Investor's guide to investing in gold

http://tankinlian.com/admin/file.aspx?id=587

A friend sent me this guide to investing in gold. Reading through this document, one can see that there are many ways of investing in various types of gold products, but the investor should be careful about selecting the trusted parties, as there is a real risk that some of these products are fraudulent. I know of a product which offers a buyback guarantee, but the investor did not know that he is paying for the gold at 50% higher than its real market value!

A safe way is to invest in gold bullion, but it is a big hassle to store the gold. It may be safer to invest in the Gold ETF (e.g. the ETF managed by SPDR) or to invest in gold futures through a regulated exchange.

4 comments:

Tan Choon Hong said...

Is gold becoming a bubble?

Even the great Isaac Newtown was seduced by the South Sea Bubble and discovered to his consternation that the stock could not defy his law of gravity. He lost an astronomical £20,000.

Anonymous said...

Please spend some time reading about GATA and all the evidence and documentation. Than draw your own conclusion.
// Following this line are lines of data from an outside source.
(* ===== verification/HashThreads.v ===== *)
(** * HashThreads: the hash table shared by threads

    Insertion and removal have the signature of a thread body and take the lock of
    the table; the search does not. Here the table is what it is in memory, an
    array of elements and the elements they point to, the operations are sequences
    of steps, and the steps of several threads alternate in any order. *)
From S2P Require Import Prelude Memory Hash.

(** ** The table in memory *)

(** An element, in the array or in a block of its own, with the pointer to the next. *)
Record HashNode := mkHashNode { nd_el : HashEl; nd_next : Z }.
Definition null_node : HashNode := mkHashNode (mkHashEl NULL NULL) NULL.

(** [HashEl *] that is not null: [&ht->arr[i]] or a block. *)
Inductive place := Slot (i : nat) | Block (p : Z).

#[export] Instance place_eq_dec : EqDecision place.
Proof. solve_decision. Defined.

Definition place_of (p : Z) : option place := if p =? NULL then None else Some (Block p).

(** The lock is held by [owner]; [mem] has the keys and the data. *)
Record SharedTable := mkShared {
  slots : list HashNode; slot_count : Z; blocks : gmap Z HashNode; next_block : Z;
  owner : option nat; mem : heap }.
(** ** The list as a sequence *)

(** C38: the list is the sequence of its nodes: an insertion adds a node in
    front, and is refused when the list is full; [k] steps from the head lead to
    node [k] modulo the length; destroying the list frees every node with its
    value and leaves the empty list. Removing a value does nothing to the empty
    list and removes the first node when it has the value; otherwise the second node
    is removed, whatever its value and even if no node has the value, and when
    there is no second node a null pointer is dereferenced. *)
Theorem circular_list_spec h cl ns :
  heap_ok h → list_ok h cl ns →
  (∀ c, 0 ≤ c < 2 ^ 64 → list_ok h (circular_list_init c) [])
  ∧ (∀ value s, str_at h value s → value ∉ ns.*2 →
      let '(a, cl', h') := circular_list_insert value cl h in
      if decide (zlen ns < capacity cl)
      then a ≠ NULL ∧ list_ok h' cl' ((a, value) :: ns) ∧ heap_ok h'
      else a = NULL ∧ cl' = cl ∧ h' = h)
  ∧ (ns ≠ [] → ∀ k, ∃ n, ns !! (k mod length ns)%nat = Some n ∧ next_n k (head cl) cl h = Ok n.1)
  ∧ (∃ cl' h', circular_list_destroy cl h = Ok (cl', h') ∧ list_ok h' cl' []
      ∧ ∀ i n, ns !! i = Some n → cells h' !! n.1 = None ∧ cells h' !! n.2 = None)
  ∧ ∀ v s, str_at h v s →
      match ns with
      | [] => circular_list_remove v cl h = Ok (false, cl, h)
      | n :: ns =>
          if decide (text_at h n.2 = s) then
            ∃ cl' h', circular_list_remove v cl h = Ok (true, cl', h') ∧ list_ok h' cl' ns
              ∧ cells h' !! n.1 = None ∧ cells h' !! n.2 = None
          else
            match ns with
            | [] => circular_list_remove v cl h = Undef NullDeref
            | n2 :: ns =>
                ∃ cl' h', circular_list_remove v cl h = Ok (true, cl', h') ∧ list_ok h' cl' (n :: ns)
                  ∧ cells h' !! n2.1 = None ∧ cells h' !! n2.2 = None
            end
      end.
Proof.
  intros Hh Hok. split_and!.
  - intros c Hc. split; [done|done|done| |constructor..]. by intros i n Hi.
  - intros value s Hs Hnew. case_decide as Hroom.
    + destruct (circular_list_insert_ok _ _ _ _ _ Hh Hok Hs Hnew Hroom)
        as (a & cl' & h' & -> & Hok' & Ha & Hh' & _). done.
    + rewrite circular_list_insert_full; [done|]. left.
      rewrite (lo_size _ _ _ Hok). pose proof (lo_capacity _ _ _ Hok). lia.
  - intros Hne k. by apply next_n_ok.
  - unfold circular_list_destroy.
    destruct (destroy_nodes_ok h cl ns (S (Z.to_nat (size cl))) Hok) as (cl' & Hd & Hok' & _).
    { rewrite (lo_size _ _ _ Hok). unfold zlen. lia. }
    eexists cl', _. split_and!; [done|done|]. intros i n Hi.
    split; apply drop_nodes_freed; left; exists i, n; auto.
  - intros v s Hv. destruct ns as [|n ns]; [by apply circular_list_remove_empty|].
    destruct (lo_values _ _ _ Hok 0 n eq_refl) as [t Ht]. rewrite (text_at_ok _ _ _ Ht).
    case_decide as Heq; [subst t|].
    + destruct (circular_list_remove_head _ _ _ _ _ _ Hok Hv Ht) as (cl' & Hrem & Hok' & _).
      eexists cl', _. split_and!; [done|done|..]; apply (drop_nodes_freed h [n]); left; exists 0%nat, n; auto.
    + destruct ns as [|n2 ns]; [by eapply circular_list_remove_single|].
      eexists _, _. split_and!; [by eapply circular_list_remove_second|by apply list_ok_unlink|..];
        apply (drop_nodes_freed _ [n2]); left; exists 0%nat, n2; auto.
Qed.

(** Two nodes, "8" in front of "7". *)
Definition sample_list_heap : heap :=
  mkHeap (list_to_map [(70000, OStr (str "7")); (70001, ONode 70000 NULL);
                       (70002, OStr (str "8")); (70003, ONode 70002 70001);
                       (70004, OStr (str "9"))]) 70005.
Definition sample_list : CircularList := mkCircularList 3 2 70003.
Definition sample_nodes : list (Z * Z) := [(70003, 70002); (70001, 70000)].

Lemma sample_list_heap_ok : heap_ok sample_list_heap.
Proof.
  split; [done|]. intros p o Hp%elem_of_list_to_map_2. unfold HEAP_BASE. cbn [brk sample_list_heap].
  rewrite !elem_of_cons, elem_of_nil in Hp. destruct_or!; try done; injection Hp; lia.
Qed.

Lemma sample_list_ok : list_ok sample_list_heap sample_list sample_nodes.
Proof.
  split; [|done|done|..].
  - simpl. split_and!; [done..|]. exists 70001. split; [done|]. split_and!; [done..|]. by exists NULL.
  - intros [|[|i]] n Hi; simplify_eq/=; by eexists.
  - by apply (bool_decide_eq_true_1 (NoDup _)); vm_compute.
  - by apply (bool_decide_eq_true_1 (NoDup _)); vm_compute.
Qed.

(** The value "9" is in no node; removing it removes "7". *)
Lemma circular_list_spec_witness :
  (∃ cl' h', circular_list_destroy sample_list sample_list_heap = Ok (cl', h') ∧ list_ok h' cl' [])
  ∧ ∃ cl' h', circular_list_remove 70004 sample_list sample_list_heap = Ok (true, cl', h')
      ∧ list_ok h' cl' [(70003, 70002)].
Proof.
  destruct (circular_list_spec _ _ _ sample_list_heap_ok sample_list_ok) as (_ & _ & _ & (cl1 & h1 & Hd & Hok1 & _) & Hremove).
  split; [by exists cl1, h1|]. assert (str_at sample_list_heap 70004 (str "9")) as Hs by done.
  destruct (Hremove 70004 (str "9") Hs) as (cl' & h' & Hrem & Hok & _).
  exists cl', h'. exact (conj Hrem Hok).
Defined.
Dont just depend on hearsay and some ANALysts report.

Those that want to know and spend time researching will be well rewarded. Those that are too lazy to learn and just want to follow advice of "experts" without truly understanding what they are doing will never have the conviction on their investments.

http://www.gata.org/

Anonymous said...

I am wondering whether gold is an investment. Their price is basically determined by supply and demand, $US and speculations. Once the tide turn, investors probably have to hold their gold for many many years to come, maybe 20 years?

Anonymous said...

Between a piece of paper and a piece of gold, the choice is easy.

Money is back by govt's promise. It has no intrinsic value.

Every central bank, billionaires, mafia, drug load, arms dealer, etc etc, has in their possession hoardings of gold. Why?

Because one day they might wake up to devaluation or collapse of currencies (paper money) and their "asset" would be wipe out completely.

The value of gold has not gone up. Its the value of the money that has depreciated. What you can buy with 1oz of gold 20 years ago, today you probably can buy about the same thing. But if you had kept the 1oz of gold equivalent in currency 20 years ago, today that amount you cannot buy back the same 1oz of gold.

If you understand this, than you will be well rewarded.